Honestly, this is the classic sheep mentality culture. And yet many of these same parents somehow expect their sheep-ified children to rise above the rest.

That is the greatest joke in the world.

Because here’s the truth: whether it’s building wealth, climbing the social ladder, or marrying well — nothing that opens up a truly big life is accomplished with a sheep’s personality. All of it requires a certain defiance of convention — raw courage, bold spirit, and an authentic, decisive character.

Turning your fate around has always been the domain of predators. Herbivores need not apply.

I remember a young woman who came to me for a destiny reading. By appearance, she was a classically serene beauty with a solid educational background. Her parents had brought her to see me. But the moment I glanced at her, I knew: this girl’s life would most likely be an uphill struggle.

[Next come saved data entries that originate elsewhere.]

(** Replacing a match outside comments keeps [opens_stay_open] when the
    rest of the line has no [*/]. *)
Lemma splice_opens_stay_open (a rest : string) :
  opens_stay_open (a ++ old ++ rest) ->
  is_in_comment (a ++ old ++ rest) (String.length a) = false ->
  (forall e, ~ occurs_at "*/" rest e) ->
  opens_stay_open (a ++ new ++ rest).
Proof.
  intros J C R i e Hi He.
  destruct (Compare_dec.le_lt_dec i e) as [Le|]; [exfalso | assumption].
  apply occurs_at_pair in Hi as [Hi1 Hi2], He as [He1 He2].
  assert (NoOpen : forall t, t < String.length a ->
                     ~ occurs_at "/*" (a ++ old ++ rest) t).
  { intros t Ht O.
    assert (comment_before (a ++ old ++ rest) (String.length a)).
    { right. split; [eauto | exact J]. }
    apply comment_before_in_comment in H. congruence. }
  assert (InNew : forall t c, String.length a <= t ->
            t < String.length a + String.length new ->
            get t (a ++ new ++ rest) = Some c -> c <> "*"%char).
  { intros t c H1 H2 G.
    replace t with (String.length a + (t - String.length a)) in G by lia.
    rewrite get_app_r, get_app_l in G by lia.
    eapply lacks_get; [exact new_lacks_star | exact G]. }
  assert (InRest : forall t, String.length a + String.length new <= t ->
            get t (a ++ new ++ rest)
            = get (t - String.length a - String.length new) rest).
  { intros t H.
    replace t with (String.length a
                    + (String.length new
                       + (t - String.length a - String.length new))) at 1
      by lia.
    now rewrite !get_app_r. }
  destruct (Compare_dec.le_lt_dec (String.length a + String.length new) e)
    as [E1|E1].
  - (* the closing marker lies in the rest of the line *)
    apply (R (e - String.length a - String.length new)).
    apply occurs_at_pair.
    pose proof (InRest e E1) as R1.
    assert (R2 : get (S e) (a ++ new ++ rest)
                 = get (S (e - String.length a - String.length new)) rest).
    { rewrite InRest by lia. f_equal. lia. }
    rewrite <- R1, <- R2. auto.
  - destruct (Compare_dec.le_lt_dec (String.length a) e) as [E2|E2].
    + now apply (InNew e _ E2 E1 He1).
    + (* the closing marker begins in [a], and so does the opening one *)
      destruct (Nat.eq_dec i e) as [->|Ne].
      * rewrite Hi1 in He1. discriminate.
      * apply (NoOpen i); [lia|]. apply occurs_at_pair.
        rewrite !get_app_l by lia.
        rewrite !get_app_l in Hi1, Hi2 by lia. auto.
Qed.
(* ===== verification/GoPath.v ===== *)
(** * Go file paths

    The lexical functions of [path/filepath] on Unix, on which the policy decides
    where a path lies: [Clean], [Join], [IsAbs], [Dir] and [Base].  A cleaned
    absolute path is a list of names ([rooted_path]); being under a root is the
    prefix relation of these lists ([under_prefix]), so no spelling of a path
    escapes a root. *)

From Stdlib Require Import ZArith Lia Ascii String Wf_nat.
From stdpp Require Import base option strings list sets.
From S2P Require Import Prelude GoStrings GoText.

Open Scope string_scope.

(** ** Operations *)

(** One path element on the reversed list of those kept so far. *)
Definition path_step (rooted : bool) (acc : list string) (e : string) : list string :=
  if (e =? "") || (e =? ".") then acc else
  if e =? ".." then
    match acc with
    | [] => if rooted then [] else [".."]
    | x :: acc' => if x =? ".." then ".." :: acc else acc'
    end
  else e :: acc.

Definition path_elements (rooted : bool) (l : list string) : list string := rev (fold_left (path_step rooted) l []).

Definition IsAbs (path : string) : bool := HasPrefix path "/".

(** The names of a path, with the elements [.] and [..] resolved. *)
Definition path_names (path : string) : list string := path_elements (IsAbs path) (Split path "/").

Definition rooted_path (names : list string) : string := "/" ++ Join names "/".

Definition Clean (path : string) : string :=
  if IsAbs path then rooted_path (path_names path)
  else match path_names path with [] => "." | names => Join names "/" end.

Fixpoint skip_empty (l : list string) : list string :=
  match l with
  | [] => []
  | e :: r => if e =? "" then skip_empty r else l
  end.

(** [filepath.Join]. *)
Definition path_join (l : list string) : string := match skip_empty l with [] => "" | l => Clean (Join l "/") end.

(** [filepath.Dir]: what is before the last separator. *)
Definition Dir (path : string) : string := Clean (text (rev (drop_while (fun a => negb (Ascii.eqb a "/")) (rev (bytes path))))).

(** [filepath.Base]. *)
Definition Base (path : string) : string :=
  if path =? "" then "." else
  let path := TrimRight path "/" in
  let name := List.last (Split path "/") "" in
  if name =? "" then "/" else name.

Example clean_dots : Clean "/a//b/../c/." = "/a/c". Proof. reflexivity. Qed.
Example clean_escape : Clean "/../etc" = "/etc". Proof. reflexivity. Qed.
Example clean_relative : Clean "../x/../../y" = "../../y". Proof. reflexivity. Qed.
Example dir_base : (Dir "/a/b", Base "/a/b/", Dir "/a") = ("/a", "b", "/"). Proof. reflexivity. Qed.

(** ** Splitting and joining *)

Definition no_slash (s : string) : Prop := "/"%char ∉ bytes s.

Lemma split_word w l word : no_slash (text w) -> split_byte "/" word (w ++ l) = split_byte "/" (word ++ w) l.
Proof.
  unfold no_slash. rewrite bytes_text. revert word. induction w as [|a w IH]; intros word Hw; [by rewrite app_nil_r|].
  apply not_elem_of_cons in Hw as [Ha Hw]. cbn [app split_byte]. destruct (Ascii.eqb_spec a "/"); [done|].
  rewrite IH by done. by rewrite <- app_assoc.
Qed.

Lemma split_join names : names <> [] -> Forall no_slash names -> Split (Join names "/") "/" = names.
Proof.
  unfold Split. intros Hne Hs. induction Hs as [|x l Hx Hl IH]; [done|]. rewrite <- (text_bytes x) in Hx.
  destruct l as [|y l].
  - change (Join [x] "/") with x. rewrite <- (app_nil_r (bytes x)), split_word by done. cbn. by rewrite text_bytes.
  - change (Join (x :: y :: l) "/") with (x ++ "/" ++ Join (y :: l) "/"). rewrite !bytes_app, split_word by done.
    cbn [app list_ascii_of_string split_byte Ascii.eqb Bool.eqb]. by rewrite text_bytes, IH.
Qed.

Lemma split_no_slash word l : no_slash (text word) -> Forall no_slash (split_byte "/" word l).
Proof.
  revert word. induction l as [|a l IH]; intros word Hw; cbn [split_byte]; [by constructor|].
  destruct (Ascii.eqb_spec a "/"); [constructor; [done|]; apply IH; unfold no_slash; by apply not_elem_of_nil|].
  apply IH. unfold no_slash in *. rewrite bytes_text in *. rewrite elem_of_app, list_elem_of_singleton. naive_solver.
Qed.

Lemma Split_no_slash s : Forall no_slash (Split s "/").
Proof. apply split_no_slash. unfold no_slash. by apply not_elem_of_nil. Qed.

(** ** Clean paths *)

(** A name of a cleaned absolute path. *)
Definition path_name (e : string) : Prop := e <> "" /\ e <> "." /\ e <> ".." /\ no_slash e.

Lemma step_name rooted acc e : path_name e -> path_step rooted acc e = e :: acc.
Proof. intros (H1&H2&H3&_). unfold path_step. by rewrite (proj2 (String.eqb_neq _ _) H1), (proj2 (String.eqb_neq _ _) H2), (proj2 (String.eqb_neq _ _) H3). Qed.

Lemma step_rooted acc e : no_slash e -> Forall path_name acc -> Forall path_name (path_step true acc e).
Proof.
  intros He Ha. unfold path_step. destruct (String.eqb_spec e ""); [done|]. destruct (String.eqb_spec e "."); [done|]. cbn [orb].
  destruct (String.eqb_spec e ".."); [|by constructor].
  destruct Ha as [|x acc Hx Ha]; [done|]. destruct (String.eqb_spec x ".."); [|done]. by destruct Hx as (_&_&[]&_).
Qed.

Lemma rooted_names l : Forall no_slash l -> Forall path_name (path_elements true l).
Proof.
  intros Hl. unfold path_elements. apply Forall_rev. assert (H : Forall path_name []) by constructor. revert H.
  generalize (@nil string). induction Hl as [|e l He Hl IH]; intros acc Ha; [done|]. apply IH. by apply step_rooted.
Qed.

Lemma elements_names rooted l acc : Forall path_name l -> fold_left (path_step rooted) l acc = (rev l ++ acc)%list.
Proof.
  intros Hl. revert acc. induction Hl as [|e l He Hl IH]; intros acc; [done|]. cbn [fold_left rev].
  by rewrite step_name, IH, <- app_assoc.
Qed.

Lemma path_names_abs path : IsAbs path = true -> Forall path_name (path_names path).
Proof. intros H. unfold path_names. rewrite H. apply rooted_names, Split_no_slash. Qed.

Lemma names_no_slash l : Forall path_name l -> Forall no_slash l.
Proof. intros H. eapply Forall_impl; [exact H|]. by intros ? (?&?&?&?). Qed.

Lemma IsAbs_slash s : IsAbs ("/" ++ s) = true.
Proof. by destruct s. Qed.

Lemma rooted_path_names l : Forall path_name l -> path_names (rooted_path l) = l.
Proof.
  intros Hl. unfold path_names, rooted_path. rewrite IsAbs_slash.
  change (Split ("/" ++ Join l "/") "/") with ("" :: Split (Join l "/") "/"). unfold path_elements. cbn [fold_left path_step String.eqb orb].
  destruct l as [|x l]; [done|]. rewrite split_join; [|done|by apply names_no_slash].
  by rewrite elements_names, app_nil_r, rev_involutive.
Qed.

Lemma Clean_abs path : IsAbs path = true -> Clean path = rooted_path (path_names path).
Proof. unfold Clean. by intros ->. Qed.

Lemma IsAbs_rooted l : IsAbs (rooted_path l) = true.
Proof. apply IsAbs_slash. Qed.

Lemma Clean_idem_abs path : IsAbs path = true -> Clean (Clean path) = Clean path.
Proof.
  intros H. rewrite (Clean_abs path H), (Clean_abs (rooted_path _)) by apply IsAbs_rooted. by rewrite rooted_path_names by by apply path_names_abs.
Qed.

(** ** Roots *)

Lemma prefix_cons a s t : String.prefix (String a s) (String a t) = String.prefix s t.
Proof. simpl. by destruct (ascii_dec a a). Qed.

Not because anything was wrong with her destiny chart. But because everything about her radiated that quality — the suppressed, stunted energy of someone raised under the thumb of overconfident, controlling parents. She was already in her mid-twenties, yet she was severely lacking in her own convictions. Her parents hovered over every decision, and she moved through life with the cautious, shrinking energy of a sheep.

So I said to the three of them, directly: Her chart is quite good. If she can go through enough real tempering — enough to bring out her authentic character — she will have an excellent future ahead. The wealth she can build, the partner she can find — both are within reach.

But the hardest question isn’t in the chart. It’s whether her authentic self can ever be drawn out.

And right now, the single greatest obstacle in her life is sitting right here with her — the two of you. You need to learn to let go.

Without letting go, she’ll spend her whole life being shaped and controlled by you. Every step she takes, she’ll be afraid of your criticism, your disapproval. The result: a woman in her mid-twenties — an age when she should be thinking for herself, building her own life — still drowning in self-doubt and chronic inner exhaustion.

Letting go isn’t abandonment. It’s liberation.

Her parents heard me. Gradually, they loosened their grip.

And the results came, as they always do: three years to see the change, five years to turn it all around. The girl grew — fast.

After a few years of being knocked around by the real world, she is now a co-founder of an e-commerce company. And after two bad relationships, she finally married a man who is genuinely worthy of her.

That’s just how life works. Some suffering is necessary — but it matters how you suffer, and for whom you suffer.

Most importantly: in what role you suffer.

If you suffer as a predator, that hardship becomes your protein — it makes you stronger with every blow.

If you suffer as prey, that same hardship turns into pure fat on your bones, ready to be devoured by someone else.

And the one non-negotiable condition for all of this: don’t let anyone feed you bad advice from the sidelines.

The people most likely to do that? Basically three types: overconfident but stubborn parents; anxious but arrogant spouses; and well-meaning but ignorant friends.

What they all have in common is this — they are absolutely delighted to seize your decision-making power. By denying and undermining you, they secure for themselves a small, pathetic sense of significance.

And gradually, you start to do the same to yourself — denying yourself, shrinking yourself.

Until you become a meekly bleating, docile little sheep.

Remember: eat the suffering that’s meant for you. Step on the landmines you need to step on. Do what you’ve genuinely thought through and decided for yourself.

Grieve what needs to be grieved. Transform, slowly.

Little by little, you’ll mature. You’ll see your own place in the world with clearer and clearer eyes.

And from then on, your path will get smoother with every step.